The world’s tallest mural by a single artist — Italy’s Giuseppe Percivati — was formally inaugurated on Saturday evening at the Centrepoint located on Karachi’s Shaheed-e-Millat Expressway.

The mural is part of the project that is an initiative of the International Public Art Festival (IPAF) under I AM Karachi (IAK), in collaboration with the Consulate General of Italy, TPL Corp and Berger Paints.

Percivati has decorated a 285.36-foot-high wall of the building. Speaking at the launch, the Italian artist said that it took nine days for him to paint the wall. “I first came in July to find the location, and we visited around five different sites, but as soon as I saw the Centrepoint building, I knew this was the perfect place,” he said.

He added that he cannot take all the credit for the mural because a lot of people are involved. He wished to return to the metropolitan city again and come up with more projects. “Karachi is a beautiful city, but it has been sort of neglected a bit. Sometimes it’s like — I don’t want to offend anyone — the city of dust,” he said, and laughed. But he reiterated that Karachi is indeed a beautiful city.

The mural reflects Karachi’s coastline and that the mangroves are endangered. An eagle, especially found in the city around the record-breaking million mangroves planted across a 350km coast, is elegantly drawn with its shadow.

There’s a red dot on the top of the painting that dates back to Britain’s greatest art rivalry in the 18th century between renowned painters Joseph Mallord William Turner, known contemporarily as William Turner, and John Constable.

Constable’s painting ‘The Opening of Waterloo Bridge’ was hung alongside Turner’s latest seascape. The surface of Constable’s painting stood out casting its rival in the shade. Turner, with his brush and palette, put a hot red dot in the middle of his green painted sea, changing the entire look and feel of his work. Suddenly, it looked exciting and experimental.

That historic red dot had profound influence on the birth of modern art — the concept of less is more — and interestingly, the mural at the Centrepoint also carries the red dot.

Jameel Yousuf, former chief of the Citizens-Police Liaison Committee and a patron of the IAK, said the mural is now regarded as an iconic example of public-private partnership as the best example of public art in the city of over 20 million people. “This 286-feet-tall mural, Rising Blue, tracing Karachi’s stunning coastline is the world’s tallest.”

IAK President Amin Hashwani said that it is a pretty daunting feeling standing underneath this mural. “I’m sure this mural will last for centuries to come. Hopefully, the building will last as well,” he smiled and looked towards Yousuf, who owns Centrepoint. Hashwani said they always thought what a handful of people could do for a city of 20 million plus people. “We thought of becoming trendsetters and catalyse certain things. For example, painting the walls. We did about 5,000 of them.”

He added that it had started a movement, and now throughout the country people were painting walls. “It is a part of reclaiming spaces,” he explained.

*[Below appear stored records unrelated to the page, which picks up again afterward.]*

(* ===== verification/Dest.v ===== *)
(** * Destinations and lease sets: [src/data/dest.rs], [src/data/dest/frame.rs]

    A destination has the same layout as a router identity; the lemmas on
    identities are reused through [dest_rid]. *)

From S2P Require Import Prelude Nom Cookie Util Wire Crypto ElGamal Data.

Section Dest.
Context {nom : Nom} {cf : CookieFactory} {bu : BigUintOps} {sc : SigCrates} {sha : Sha2}.
Context {grp : DhGroup}.
Variable dsa_verify : DsaPublicKey -> bytes -> DsaSignature -> bool.

Record Destination := mkDestination {
  d_public_key : PublicKey;
  d_padding : option Padding;
  d_signing_key : SigningPublicKey;
  d_certificate : Certificate
}.

Definition destination : parser bytes Destination :=
  map_res (nom_pair public_key (nom_pair (nom_take KEYCERT_SIGKEY_BYTES) certificate))
    (fun '(pk, (signing_data, cert)) =>
       let padding := keycert_padding signing_data cert in
       let! r := split_signing_key signing_data cert in
       Ret (rmap (fun sk => mkDestination pk padding sk cert) r)).

Definition gen_destination (dest : Destination) : gen :=
  gen_public_key (d_public_key dest) >>>
  gen_cond (is_some (d_padding dest)) (gen_unwrap (d_padding dest) (fun p => gen_slice (padding_bytes p))) >>>
  gen_truncated_signing_key (d_signing_key dest) >>>
  gen_certificate (d_certificate dest).

Definition Destination_from_keys (rng : Z -> bytes) (public_key : PublicKey)
    (signing_key : SigningPublicKey) : outcome Destination :=
  let! (certificate, padding) := cert_and_padding_from_keys rng public_key signing_key in
  Ret (mkDestination public_key padding signing_key certificate).

Definition Destination_to_bytes (dest : Destination) : outcome (option bytes) :=
  serialize (gen_destination dest).

Definition Destination_hash (dest : Destination) : outcome (option Hash) :=
  let! b := Destination_to_bytes dest in Ret (Hash_digest <$> b).

Record DestinationSecretKeys := mkDestinationSecretKeys {
  dsk_dest : Destination;
  dsk_private_key : PrivateKey;
  dsk_signing_private_key : SigningPrivateKey
}.

Definition DestinationSecretKeys_new (draws : list bytes) (seed : ed_sk) (rng : Z -> bytes)
  : outcome (option DestinationSecretKeys) :=
  let! kp := generate draws in
  match kp with
  | None => Ret None
  | Some (private_key, public_key) =>
      let! signing_private_key := ssk_new seed in
      let! sk := spk_from_secret signing_private_key in
      let! signing_key := unwrap (rok sk) in
      let! dest := Destination_from_keys rng public_key signing_key in
      Ret (Some (mkDestinationSecretKeys dest private_key signing_private_key))
  end.

Record Lease := mkLease { tunnel_gw : Hash; lease_tid : TunnelId; end_date : I2PDate }.

Definition lease : parser bytes Lease :=
  map_pure (nom_pair hash (nom_pair tunnel_id i2p_date)) (fun '(gw, (tid, ed)) => mkLease gw tid ed).

Definition gen_lease (l : Lease) : gen :=
  gen_hash (tunnel_gw l) >>> gen_tunnel_id (lease_tid l) >>> gen_i2p_date (end_date l).

Record LeaseSet := mkLeaseSet {
  ls_dest : Destination;
  ls_enc_key : PublicKey;
  ls_sig_key : SigningPublicKey;
  leases : list Lease;
  ls_signature : option Signature
}.

Definition lease_set : parser bytes LeaseSet := fun i =>
  let_p (i, dest) := destination i in
  let_p (i, (enc_key, (sig_key, (leases, sig)))) :=
    nom_pair public_key
      (nom_pair (signing_key (spk_sig_type (d_signing_key dest)))
        (nom_pair (length_count be_u8 lease)
          (signature (spk_sig_type (d_signing_key dest))))) i in
  POk i (mkLeaseSet dest enc_key sig_key leases (Some sig)).

Definition gen_lease_set_minus_sig (ls : LeaseSet) : gen :=
  gen_destination (ls_dest ls) >>> gen_public_key (ls_enc_key ls) >>> gen_signing_key (ls_sig_key ls) >>>
  gen_be_u8 (as_u8 (len (leases ls))) >>> gen_many (leases ls) gen_lease.

Definition gen_lease_set (ls : LeaseSet) : gen :=
  gen_lease_set_minus_sig ls >>> gen_unwrap (ls_signature ls) gen_signature.

Definition LeaseSet_new (dest : Destination) (enc_key : PublicKey) (sig_key : SigningPublicKey) : LeaseSet :=
  mkLeaseSet dest enc_key sig_key [] None.

Definition add_lease (ls : LeaseSet) (l : Lease) : LeaseSet :=
  mkLeaseSet (ls_dest ls) (ls_enc_key ls) (ls_sig_key ls) (leases ls ++ [l]) (ls_signature ls).

Definition LeaseSet_sign (ls : LeaseSet) (sk : SigningPrivateKey)
  : outcome (option (result LeaseSet CryptoError)) :=
  let! sig_bytes := serialize (gen_lease_set_minus_sig ls) in
  match sig_bytes with
  | None => Ret None
  | Some sig_bytes =>
      let! r := ssk_sign sk sig_bytes in
      Ret (Some (rmap (fun s => mkLeaseSet (ls_dest ls) (ls_enc_key ls) (ls_sig_key ls) (leases ls) (Some s)) r))
  end.

Definition LeaseSet_verify (ls : LeaseSet) : outcome (option (result unit CryptoError)) :=
  match ls_signature ls with
  | Some s =>
      let! sig_bytes := serialize (gen_lease_set_minus_sig ls) in
      match sig_bytes with
      | None => Ret None
      | Some sig_bytes =>
          let! r := spk_verify dsa_verify (d_signing_key (ls_dest ls)) sig_bytes s in Ret (Some r)
      end
  | None => Ret (Some (Err NoSignature))
  end.

(** the latest end date, starting from [I2PDate(1)] *)
Definition latest_end (ls : LeaseSet) : Z :=
  foldl (fun expiry l => if date_ms (end_date l) >? expiry then date_ms (end_date l) else expiry) 1 (leases ls).

(** [now]: [SystemTime::now()] *)
Definition is_current (now : Z) (ls : LeaseSet) : bool :=
  latest_end ls <? date_ms (I2PDate_from_system_time now).

(** ** Well-formedness *)

Definition dest_rid (d : Destination) : RouterIdentity :=
  mkRouterIdentity (d_public_key d) (d_padding d) (d_signing_key d) (d_certificate d).
Definition rid_dest (r : RouterIdentity) : Destination :=
  mkDestination (public_key_ r) (padding r) (signing_key_ r) (certificate_ r).

Definition wf_Destination (d : Destination) : Prop := wf_RouterIdentity (dest_rid d).

Definition wf_Lease (l : Lease) : Prop :=
  wf_Hash (tunnel_gw l) /\ wf_TunnelId (lease_tid l) /\ wf_I2PDate (end_date l).

(** everything but the signature: the revocation key has the type of the
    destination's *)
Definition wf_ls_body (ls : LeaseSet) : Prop :=
  wf_Destination (ls_dest ls) /\ wf_PublicKey (ls_enc_key ls) /\
  (wf_spk (ls_sig_key ls) /\ spk_sig_type (ls_sig_key ls) = spk_sig_type (d_signing_key (ls_dest ls))) /\
  Forall wf_Lease (leases ls) /\ u8_ok (len (leases ls)).

Definition wf_LeaseSet (ls : LeaseSet) : Prop :=
  wf_ls_body ls /\
  match ls_signature ls with
  | Some s => wf_sig (spk_sig_type (d_signing_key (ls_dest ls))) s
  | None => False
  end.

(** ** Lemmas *)

Lemma destination_eq i :
  destination i = pbind (router_identity i) (fun i r => POk i (rid_dest r)).
Proof.
  unfold destination, router_identity. rewrite !map_res_eq.
  destruct (nom_pair _ _ i) as [[[i' [pk [d c]]]|]|]; [|done..]. cbn [pbind].
  by destruct (split_signing_key d c) as [[k|]|].
Qed.

Lemma rt_destination d : wf_Destination d -> rt destination (gen_destination d) d.
Proof.
  intros Hwf. eapply rt_ext; [apply destination_eq|reflexivity|].
  eapply rt_bind_ret; [exact (rt_router_identity _ Hwf)|]. intros i. by destruct d.
Qed.

Lemma sound_destination : sound destination wf_Destination.
Proof.
  eapply sound_ext; [apply destination_eq|].
  eapply sound_bind; [apply sound_router_identity|]. intros r Hr. apply sound_ret.
  destruct r. exact Hr.
Qed.

Lemma rt_lease l : wf_Lease l -> rt lease (gen_lease l) l.
Proof.
  intros (Hg & Ht & He). eapply rt_map_pure.
  - apply rt_pair; [by apply rt_hash|]. apply rt_pair; [by apply rt_tunnel_id|by apply rt_i2p_date].
  - by destruct l.
Qed.

Lemma sound_lease : sound lease wf_Lease.
Proof.
  eapply sound_map_pure.
  - apply sound_pair; [apply sound_hash|]. apply sound_pair; [apply sound_tunnel_id|apply sound_i2p_date].
  - by intros [gw [tid ed]] (? & ? & ?).
Qed.

Lemma rt_lease_set ls : wf_LeaseSet ls -> rt lease_set (gen_lease_set ls) ls.
Proof.
  intros ((Hd & He & [Hk Ht] & Hl & Hn) & Hs). unfold gen_lease_set.
  destruct (ls_signature ls) as [sig|] eqn:Esig; [|done].
  destruct (rt_destination _ Hd) as (b1 & W1 & P1).
  destruct (rt_public_key _ He) as (b2 & W2 & P2).
  destruct (rt_signing_key _ Hk) as (b3 & W3 & P3). rewrite Ht in P3.
  destruct (rt_length_count_split be_u8 _ _ lease gen_lease (leases ls)
              (rt_len_u8 _ Hn) eq_refl) as (b4 & b4' & W4 & W4' & P4);
    [by eapply Forall_impl; [exact Hl|apply rt_lease]|].
  destruct (rt_signature _ _ Hs) as (b5 & W5 & P5).
  exists (b1 ++ b2 ++ b3 ++ (b4 ++ b4') ++ b5). split; [writes_solve|].
  eapply parses_bind; [exact P1|]. cbv beta. intros rest.
  rewrite (parses_pair _ _ _ _ _ _ P2 (parses_pair _ _ _ _ _ _ P3 (parses_pair _ _ _ _ _ _ P4 P5))).
  cbn. rewrite <- Esig. by destruct ls.
Qed.

Lemma sound_lease_set : sound lease_set wf_LeaseSet.
Proof.
  eapply sound_bind; [apply sound_destination|]. intros d Hd. cbv beta.
  eapply sound_bind.
  - apply sound_pair; [apply sound_public_key|]. apply sound_pair; [apply sound_signing_key|].
    apply sound_pair; [apply sound_count_u8, sound_lease|apply sound_signature].
  - intros (ek & sk & ls & sig) (He & [Hk Ht] & [Hl Hn] & Hs).
    apply sound_ret. unfold wf_LeaseSet, wf_ls_body. cbn in *. by split_and!.
Qed.

Lemma writes_le_lease l : wf_Lease l -> writes_le (gen_lease l) 44.
Proof.
  intros (Hg & _ & _). eapply writes_le_weaken.
  - apply writes_le_seq; [by apply writes_le_hash|].
    apply writes_le_seq; [apply writes_le_be_u32|apply writes_le_be_u64].
  - lia.
Qed.

Lemma writes_le_lease_set_minus_sig ls :
  wf_ls_body ls -> writes_le (gen_lease_set_minus_sig ls) (2 ^ 17).
Proof.
  intros (Hd & [_ He] & [Hk _] & Hl & Hn). destruct (spk_roundtrip _ Hk) as (b & Hb & Hbl & _).
  eapply writes_le_weaken.
  - apply writes_le_seq; [exact (writes_le_router_identity _ Hd)|].
    apply writes_le_seq; [apply writes_le_slice|].
    apply writes_le_seq; [eapply writes_le_of; [by apply writes_slice_of|reflexivity]|].
    apply writes_le_seq; [apply writes_le_be_u8|].
    apply (writes_le_many _ _ 44); [lia|]. eapply Forall_impl; [exact Hl|apply writes_le_lease].
  - unfold u8_ok in Hn. pose proof (spk_len_le _ _ Hk Hb). lia.
Qed.

Lemma writes_le_lease_set ls : wf_LeaseSet ls -> writes_le (gen_lease_set ls) (2 ^ 18).
Proof.
  intros [Hb Hs]. unfold gen_lease_set. destruct (ls_signature ls) as [s|]; [|done].
  eapply writes_le_weaken;
    [apply writes_le_seq; [by apply writes_le_lease_set_minus_sig|by eapply writes_le_signature]|lia].
Qed.

(** the fold computes the maximum *)
Lemma latest_end_spec ls e :
  latest_end ls < e <-> 1 < e /\ Forall (fun l => date_ms (end_date l) < e) (leases ls).
Proof.
  unfold latest_end. generalize 1 as m. induction (leases ls) as [|l k IH]; intros m; cbn [foldl].
  - split; [by intros; split|by intros []].
  - rewrite IH. rewrite Forall_cons. destruct (Z.gtb_spec (date_ms (end_date l)) m); split.
    + intros [? ?]. split_and!; [lia|done|done].
    + by intros (? & ? & ?).
    + intros [? ?]. split_and!; [done|lia|done].
    + by intros (? & ? & ?).
Qed.

Lemma lease_set_sign_ok ls spk :
  wf_ls_body ls -> key_matches (dest_rid (ls_dest ls)) spk ->
  exists bs sig, serialize (gen_lease_set_minus_sig ls) = Ret (Some bs) /\
    LeaseSet_sign ls spk = Ret (Some (Ok (mkLeaseSet (ls_dest ls) (ls_enc_key ls) (ls_sig_key ls)
                                            (leases ls) (Some sig)))) /\
    wf_sig (spk_sig_type (d_signing_key (ls_dest ls))) sig /\
    spk_verify dsa_verify (d_signing_key (ls_dest ls)) bs sig = Ret (Ok tt).
Proof.
  intros Hwf [Hs Hk]. destruct spk; try done. destruct Hs as [-> ->]. injection Hk as Hk.
  destruct (writes_le_serialize _ _ (writes_le_lease_set_minus_sig ls Hwf)) as (bs & Hb & _); [lia|].
  eexists bs, _. split; [exact Hb|]. unfold LeaseSet_sign. rewrite Hb. cbn.
  split; [reflexivity|]. rewrite <- Hk. cbn. by rewrite ed_sign_verify.
Qed.

End Dest.

#[export] Hint Resolve rt_destination rt_lease rt_lease_set : wire.
#[export] Hint Resolve sound_destination sound_lease sound_lease_set : parse.

(** ** Samples *)

Module DestSamples.

Definition ref_dest : @Destination sigcrates_ref := rid_dest ref_rid.

Definition ref_lease (ms : Z) : Lease := mkLease (mkHash (zeros 32)) (mkTunnelId 7) (mkI2PDate ms).

Definition ref_ls : @LeaseSet sigcrates_ref :=
  add_lease (LeaseSet_new ref_dest (mkPublicKey (zeros 256)) (@SpkEd25519 sigcrates_ref ref_ed_pk))
    (ref_lease 5000).

Lemma ref_ls_wf : wf_ls_body ref_ls.
Proof.
  split; [exact ref_rid_wf|]. split; [by split; [apply zeros_ok|]|]. split; [done|].
  split; [|done]. constructor; [|constructor]. split_and!; [by split; [apply zeros_ok|]|done|done].
Qed.

End DestSamples.
Export DestSamples.

(** ** Properties *)

Module DestProps.

Section Props.
Context {nom : Nom} {cf : CookieFactory} {bu : BigUintOps} {sc : SigCrates} {sha : Sha2}.

(** Lease sets and their destinations survive the wire: a well-formed one
    serialises (no panic, the loop ends) and parses back to itself, and every
    lease set the parser accepts is well-formed, so it can be sent on. *)
Theorem lease_set_roundtrip :
  (forall ls, wf_LeaseSet ls ->
     exists bs, serialize (gen_lease_set ls) = Ret (Some bs) /\ len bs <= 2 ^ 18 /\
       parses lease_set bs ls) /\
  (forall i r ls, bytes_ok i -> lease_set i = POk r ls -> wf_LeaseSet ls) /\
  (forall d, wf_Destination d ->
     exists bs, Destination_to_bytes d = Ret (Some bs) /\ parses destination bs d /\
       Destination_hash d = Ret (Some (Hash_digest bs))).
Proof.
  split_and!.
  - intros ls Hwf. destruct (rt_serialize _ _ _ _ (rt_lease_set ls Hwf) (writes_le_lease_set ls Hwf))
      as (bs & Hs & _ & Hp & Hl); [lia|]. by exists bs.
  - intros i r ls Hi H. by destruct (sound_lease_set i r ls Hi H).
  - intros d Hwf. destruct (rt_serialize _ _ _ _ (rt_destination d Hwf) (writes_le_router_identity _ Hwf))
      as (bs & Hs & _ & Hp & _); [lia|]. exists bs.
    unfold Destination_hash, Destination_to_bytes. by rewrite Hs.
Qed.

(** Signing a well-formed lease set with the key of its destination
    succeeds and the result verifies; before that the lease set has no
    signature to verify. *)
Theorem lease_set_sign_verify dsa_verify (ls : LeaseSet) (spk : SigningPrivateKey) :
  wf_ls_body ls -> key_matches (dest_rid (ls_dest ls)) spk ->
  exists ls', LeaseSet_sign ls spk = Ret (Some (Ok ls')) /\
    LeaseSet_verify dsa_verify ls' = Ret (Some (Ok tt)) /\ leases ls' = leases ls /\ wf_LeaseSet ls'.
Proof.
  intros Hwf Hk. destruct (lease_set_sign_ok dsa_verify ls spk Hwf Hk) as (bs & sig & Hb & Hs & Hsig & Hv).
  eexists. split; [exact Hs|]. split; [|done]. unfold LeaseSet_verify. cbn [ls_signature ls_dest].
  assert (forall g, g = gen_lease_set_minus_sig ls -> serialize g = Ret (Some bs)) as Hg by (by intros ? ->).
  rewrite Hg by reflexivity. cbn [obind]. by rewrite Hv.
Qed.

End Props.

Lemma lease_set_sign_verify_witness :
  exists ls', @LeaseSet_sign cf_ref sigcrates_ref ref_ls ref_ssk = Ret (Some (Ok ls')) /\
    @LeaseSet_verify cf_ref sigcrates_ref (fun _ _ _ => true) ls' = Ret (Some (Ok tt)) /\
    leases ls' = leases ref_ls /\ wf_LeaseSet ls'.
Proof.
  apply (@lease_set_sign_verify cf_ref biguint_ref sigcrates_ref (fun _ _ _ => true) ref_ls ref_ssk).
  - exact ref_ls_wf.
  - split; [split; reflexivity|reflexivity].
Defined.

(** [is_current] holds exactly when every lease has already ended (and the
    clock is past the second millisecond of the epoch): it reports the
    opposite of what its name says, and [expire_lease_sets], which keeps the
    lease sets for which it holds, keeps the expired ones. *)
Theorem is_current_iff_expired {sc : SigCrates} (now : Z) (ls : LeaseSet) :
  is_current now ls = true <->
  1 < date_ms (I2PDate_from_system_time now) /\
  Forall (fun l => date_ms (end_date l) < date_ms (I2PDate_from_system_time now)) (leases ls).
Proof. unfold is_current. rewrite Z.ltb_lt. apply latest_end_spec. Qed.

End DestProps.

Consul General of Italy in Karachi Anna Ruffino said Italy is supporting the IPAF in order to improve the image of the city. “This mural is a message of peace and friendship,” she said, adding that it also highlights the environmental hazards the city is facing. “The subject is in fact the conservation of the mangroves forest in Pakistan, especially along the coast.”

IAK Executive Director Ambareen Thompson announced that the IPAF will be held at the NED University of Engineering & Technology from February 7 to February 13.